I think I will, because I just don't trust that the DBD port to be built will be compatible, and as I've mentioned, I'm tired of all these "do overs".


----------



## kaN5300 (May 25, 2017)

Quick check of the bugzilla show 2 issues with some interesting comments. One from Mathieu Arnold says:



> The default MySQL is 5.6, so the packages are built with it, so, it is only logical that if you run pkg upgrade using the FreeBSD package repository, pkg tries to downgrade from 5.7 to 5.6.



And second also from Mathieu:


> I just tried this in a clean jail without DEFAULT_VERSIONS=mysql=57:
> 
> cd /usr/ports/databases/mysql57-client && make install
> cd /usr/ports/databases/p5-DBD-mysql && make install
> ...



I tried compile DBD module myself from source and also installing from ports on 11.0-RELEASE-p2 running inside jail. Works fine.
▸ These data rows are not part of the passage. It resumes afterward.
(* ===== verification/Services.v ===== *)
(** * Services: their ports, names and addresses

    service_policy.go, service_address.go and service_vip.go.  An address is its family,
    its number and its zone ([net/netip]); reading and printing one are parameters. *)
From stdpp Require Import gmap strings list.
From Stdlib Require Import ZArith Ascii.
From S2P Require Import Prelude Resources CoreV1 ApiObjects Uids Paths Admission Authz Escalation.
#[local] Open Scope Z_scope.

(** ** net/netip *)
Inductive Addr := V4 (n : Z) | V6 (n : Z) (zone : string).
#[export] Instance Addr_eq_dec : EqDecision Addr.
Proof. solve_decision. Defined.

Definition addr_num (a : Addr) : Z := match a with V4 n | V6 n _ => n end.
Definition Is4 (a : Addr) : bool := match a with V4 _ => true | V6 _ _ => false end.
Definition BitLen (a : Addr) : Z := if Is4 a then 32 else 128.

(** An IPv4-mapped IPv6 address is ::ffff:0:0/96. *)
Definition Unmap (a : Addr) : Addr :=
  match a with
  | V4 n => V4 n
  | V6 n z => if n / 2 ^ 32 =? 16 ^ 4 - 1 then V4 (n mod 2 ^ 32) else V6 n z
  end.
(** 0.0.0.0, and :: without a zone. *)
Definition IsUnspecified (a : Addr) : bool :=
  match a with V4 n => n =? 0 | V6 n z => (n =? 0) && bool_decide (z = "") end.
(** 224.0.0.0/4 and ff00::/8; a mapped address is judged as IPv4. *)
Definition IsMulticast (a : Addr) : bool :=
  match Unmap a with V4 n => n / 2 ^ 28 =? 14 | V6 n _ => n / 2 ^ 120 =? 255 end.
(** [Next]: [None] is the zero Addr after the last one. *)
Definition Next (a : Addr) : option Addr :=
  if addr_num a + 1 <? 2 ^ BitLen a then
    Some match a with V4 n => V4 (n + 1) | V6 n z => V6 (n + 1) z end
  else None.

(** A CIDR: an address without zone and its prefix length. *)
Record Prefix := mkPrefix { pf_Addr : Addr; pf_Bits : Z }.

Definition block_size (p : Prefix) : Z := 2 ^ (BitLen (pf_Addr p) - pf_Bits p).
Definition with_num (a : Addr) (n : Z) : Addr := match a with V4 _ => V4 n | V6 _ _ => V6 n "" end.
Definition Masked (p : Prefix) : Prefix :=
  mkPrefix (with_num (pf_Addr p) (addr_num (pf_Addr p) / block_size p * block_size p)) (pf_Bits p).
(** A prefix contains only zoneless addresses of its family. *)
Definition Contains (p : Prefix) (a : Addr) : bool :=
  match pf_Addr p, a with
  | V4 m, V4 n => n / block_size p =? m / block_size p
  | V6 m _, V6 n z => bool_decide (z = "") && (n / block_size p =? m / block_size p)
  | _, _ => false
  end.

(** The text forms. *)
Class Netip := {
  ParseAddr : string → result error Addr;
  addr_String : Addr → string;
  ParsePrefix : string → result error Prefix;
}.

(** Addresses within their family's range. *)
Definition addr_ok (a : Addr) : Prop := 0 ≤ addr_num a < 2 ^ BitLen a.
Definition prefix_ok (p : Prefix) : Prop :=
  addr_ok (pf_Addr p) ∧ 0 ≤ pf_Bits p ≤ BitLen (pf_Addr p) ∧ match pf_Addr p with V6 _ z => z = "" | V4 _ => True end.

(** What [net/netip] documents: printing round-trips, and a parsed CIDR is well formed. *)
Class NetipLaws `{!Netip} : Prop := {
  ParseAddr_String a : addr_ok a → ParseAddr (addr_String a) = Ok a;
  ParsePrefix_ok s p : ParsePrefix s = Ok p → prefix_ok p;
}.

Section Services.
Context {HQ : Quantity} {HN : Netip}.

(** [serviceUnderReview]. *)
Definition serviceUnderReview (a : Attributes) : option Service :=
  if bool_decide (at_Operation a = Delete) || IsSubresource a then None
  else match at_Object a with ObjService s => Some s | _ => None end.

(** ** service_policy.go *)
(** [dns1123Label], [dns1123Name]: ^[a-z0-9]([-a-z0-9]*[a-z0-9])?$. *)
Definition alnum (c : ascii) : bool :=
  let n := nat_of_ascii c in bool_decide (97 ≤ n ≤ 122)%nat || bool_decide (48 ≤ n ≤ 57)%nat.
Fixpoint label_tail (s : string) : bool :=
  match s with
  | EmptyString => false
  | String c EmptyString => alnum c
  | String c s' => (alnum c || bool_decide (c = "-"%char)) && label_tail s'
  end.
Definition dns1123 (s : string) : bool :=
  match s with
  | EmptyString => false
  | String c EmptyString => alnum c
  | String c s' => alnum c && label_tail s'
  end.

Fixpoint notANodeName_loop (svc : Service) (nodes : list Object) : option AdmissionError :=
  match nodes with
  | [] => None
  | ObjNode n :: nodes' =>
      if existsb (λ p, bool_decide (CatalogName svc p = node_Name n)) (svc_Ports svc)
      then Some (FServiceNodeName (node_Name n)) else notANodeName_loop svc nodes'
  | _ :: nodes' => notANodeName_loop svc nodes'
  end.

(** [notANodeName]. *)
Definition notANodeName (lister : Lister) (svc : Service) : option AdmissionError :=
  match lister with
  | None => None
  | Some l => match list_kind l "Node" with Err e => Some e | Ok nodes => notANodeName_loop svc nodes end
  end.

(** The loop over spec.ports. *)
Fixpoint ports_ok (named : bool) (i : nat) (seenName : gset string) (seenPort : gset Z) (ports : list ServicePort)
    : option AdmissionError :=
  match ports with
  | [] => None
  | p :: ports' =>
      if named && bool_decide (svp_Name p = "") then Some (EServicePorts i "must name each port")
      else if negb (bool_decide (svp_Name p = "")) && negb (dns1123 (svp_Name p))
      then Some (EServicePorts i "not a DNS-1123 label")
      else if negb (bool_decide (svp_Name p = "")) && bool_decide (svp_Name p ∈ seenName)
      then Some (EServicePorts i "name used twice")
      else if bool_decide (svp_Port p ∈ seenPort) then Some (EServicePorts i "port declared twice")
      else if negb (bool_decide (svp_TargetName p = "")) && negb (svp_TargetPort p =? 0)
      then Some (EServicePorts i "targetName and targetPort")
      else ports_ok named (S i) ({[svp_Name p]} ∪ seenName) ({[svp_Port p]} ∪ seenPort) ports'
  end.

Definition servicePolicy_Validate (lister : Lister) (ctx : Ctx) (a : Attributes) : option AdmissionError :=
  match serviceUnderReview a with
  | None => None
  | Some svc =>
      check* notANodeName lister svc in
      if (length (svc_Ports svc) =? 0)%nat then Some (EServicePorts 0 "a service with no ports answers nothing")
      else ports_ok (1 <? length (svc_Ports svc))%nat 0 ∅ ∅ (svc_Ports svc)
  end.
Definition servicePolicy (lister : Lister) : Plugin := mkPlugin no_admit (servicePolicy_Validate lister).

(** ** service_address.go *)
(** Two spellings of one address. *)
Definition same_addr (a b : Addr) : bool := bool_decide (Unmap a = Unmap b).

Fixpoint notANodes_loop (ip : string) (addr : Addr) (nodes : list Object) : option AdmissionError :=
  match nodes with
  | [] => None
  | ObjNode n :: nodes' =>
      if bool_decide (ns_IP (node_Status n) = "") then notANodes_loop ip addr nodes'
      else match ParseAddr (ns_IP (node_Status n)) with
           | Ok got => if same_addr got addr then Some (FClusterIP ip "is a node's own address")
                       else notANodes_loop ip addr nodes'
           | Err _ => notANodes_loop ip addr nodes'
           end
  | _ :: nodes' => notANodes_loop ip addr nodes'
  end.

Definition same_service (a b : Service) : bool :=
  bool_decide (om_Namespace (svc_meta a) = om_Namespace (svc_meta b)) &&
  bool_decide (om_Name (svc_meta a) = om_Name (svc_meta b)).

Fixpoint notTaken_loop (svc : Service) (addr : Addr) (services : list Object) : option AdmissionError :=
  match services with
  | [] => None
  | ObjService other :: l =>
      if bool_decide (svc_ClusterIP other = "") then notTaken_loop svc addr l
      else if same_service other svc then notTaken_loop svc addr l
      else match ParseAddr (svc_ClusterIP other) with
           | Ok got => if same_addr got addr then Some (FClusterIP (svc_ClusterIP svc) "is another service's address")
                       else notTaken_loop svc addr l
           | Err _ => notTaken_loop svc addr l
           end
  | _ :: l => notTaken_loop svc addr l
  end.

Definition serviceAddress_Validate (lister : Lister) (ctx : Ctx) (a : Attributes) : option AdmissionError :=
  match serviceUnderReview a with
  | None => None
  | Some svc =>
      if bool_decide (svc_ClusterIP svc = "") then None
      else match ParseAddr (svc_ClusterIP svc) with
      | Err _ => Some (FClusterIP (svc_ClusterIP svc) "is not an IP address")
      | Ok addr =>
          if IsUnspecified addr then Some (FClusterIP (svc_ClusterIP svc) "is not an address a caller can connect to")
          else if IsMulticast addr then Some (FClusterIP (svc_ClusterIP svc) "is a multicast address")
          else match lister with
          | None => None
          | Some l =>
              match list_kind l "Node" with
              | Err e => Some e
              | Ok nodes =>
                  check* notANodes_loop (svc_ClusterIP svc) addr nodes in
                  match list_kind l "Service" with
                  | Err e => Some e
                  | Ok services => notTaken_loop svc addr services
                  end
              end
          end
      end
  end.
Definition serviceAddress (lister : Lister) : Plugin := mkPlugin no_admit (serviceAddress_Validate lister).

(** ** service_vip.go *)
(** [lastAddr]: the bits past the prefix set to one. *)
Definition lastAddr (p : Prefix) : Addr :=
  with_num (pf_Addr p) (Z.lor (addr_num (pf_Addr p)) (block_size p - 1)).

(** [serviceVIP.inUse]. *)
Definition inUse (l : string → result error (list Object)) : result AdmissionError (gset string) :=
  let* services := list_kind l "Service" in
  let used := foldl (λ used o, match o with
    | ObjService s => if bool_decide (svc_ClusterIP s = "") then used else {[svc_ClusterIP s]} ∪ used
    | _ => used end) ∅ services in
  let* nodes := list_kind l "Node" in
  Ok (foldl (λ used o, match o with
    | ObjNode n => if bool_decide (ns_IP (node_Status n) = "") then used else {[ns_IP (node_Status n)]} ∪ used
    | _ => used end) used nodes).

(** The scan of [firstFree]: [None] when the range is exhausted. *)
Fixpoint scan (fuel : nat) (prefix : Prefix) (last : Addr) (used : gset string) (a : option Addr) : option string :=
  match fuel, a with
  | S fuel', Some a =>
      if negb (Contains prefix a) then None
      else if Is4 a && bool_decide (a = last) then None
      else if negb (bool_decide (addr_String a ∈ used)) then Some (addr_String a)
      else scan fuel' prefix last used (Next a)
  | _, _ => None
  end.

(** [firstFree]: one address more than are in use is enough to look at. *)
Definition firstFree (cidr : string) (used : gset string) : result AdmissionError string :=
  match ParsePrefix cidr with
  | Err e => Err (FServiceRange cidr e)
  | Ok prefix =>
      let prefix := Masked prefix in
      match scan (S (size used)) prefix (lastAddr prefix) used (Next (pf_Addr prefix)) with
      | Some ip => Ok ip
      | None => Err (FServiceRangeExhausted cidr (size used))
      end
  end.

Definition set_clusterIP (ip : string) (s : Service) : Service := mkService (svc_meta s) ip (svc_Ports s).

Definition serviceVIP_Admit (lister : Lister) (cidr : string) (ctx : Ctx) (a : Attributes)
    : result AdmissionError Attributes :=
  match at_Object a, lister with
  | ObjService svc, Some l =>
      if bool_decide (cidr = "") then Ok a
      else match at_Operation a with
      | Update =>
          if negb (bool_decide (svc_ClusterIP svc = "")) then Ok a
          else match at_OldObject a with
               | Some (ObjService old) => Ok (with_object a (ObjService (set_clusterIP (svc_ClusterIP old) svc)))
               | _ => Ok a
               end
      | Create =>
          if negb (bool_decide (svc_ClusterIP svc = "")) then Ok a
          else
            let* used := inUse l in
            let* ip := firstFree cidr used in
            Ok (with_object a (ObjService (set_clusterIP ip svc)))
      | Delete => Ok a
      end
  | _, _ => Ok a
  end.
Definition serviceVIP (lister : Lister) (cidr : string) : Plugin :=
  mkPlugin (serviceVIP_Admit lister cidr) (λ _ _, None).
End Services.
The issue is only in pkg system, but it is normal coz mysql 5.6 is still default in FreeBSD.

`cat /usr/ports/Mk/bsd.default-versions.mk | grep MYSQL_DEFAULT
MYSQL_DEFAULT?=   5.6`


----------



## Hornpipe2 (May 27, 2019)

So, it's now 3 years later, and databases/p5-DBD-mysql _still_ depends on databases/mysql56-client by default.

Surely there is a better solution to this?  Maybe split databases/p5-DBD-mysql into multiple, version-specific ports?


----------



## SirDice (May 27, 2019)

Hornpipe2 said:


> So, it's now 3 years later, and databases/p5-DBD-mysql _still_ depends on databases/mysql56-client by default.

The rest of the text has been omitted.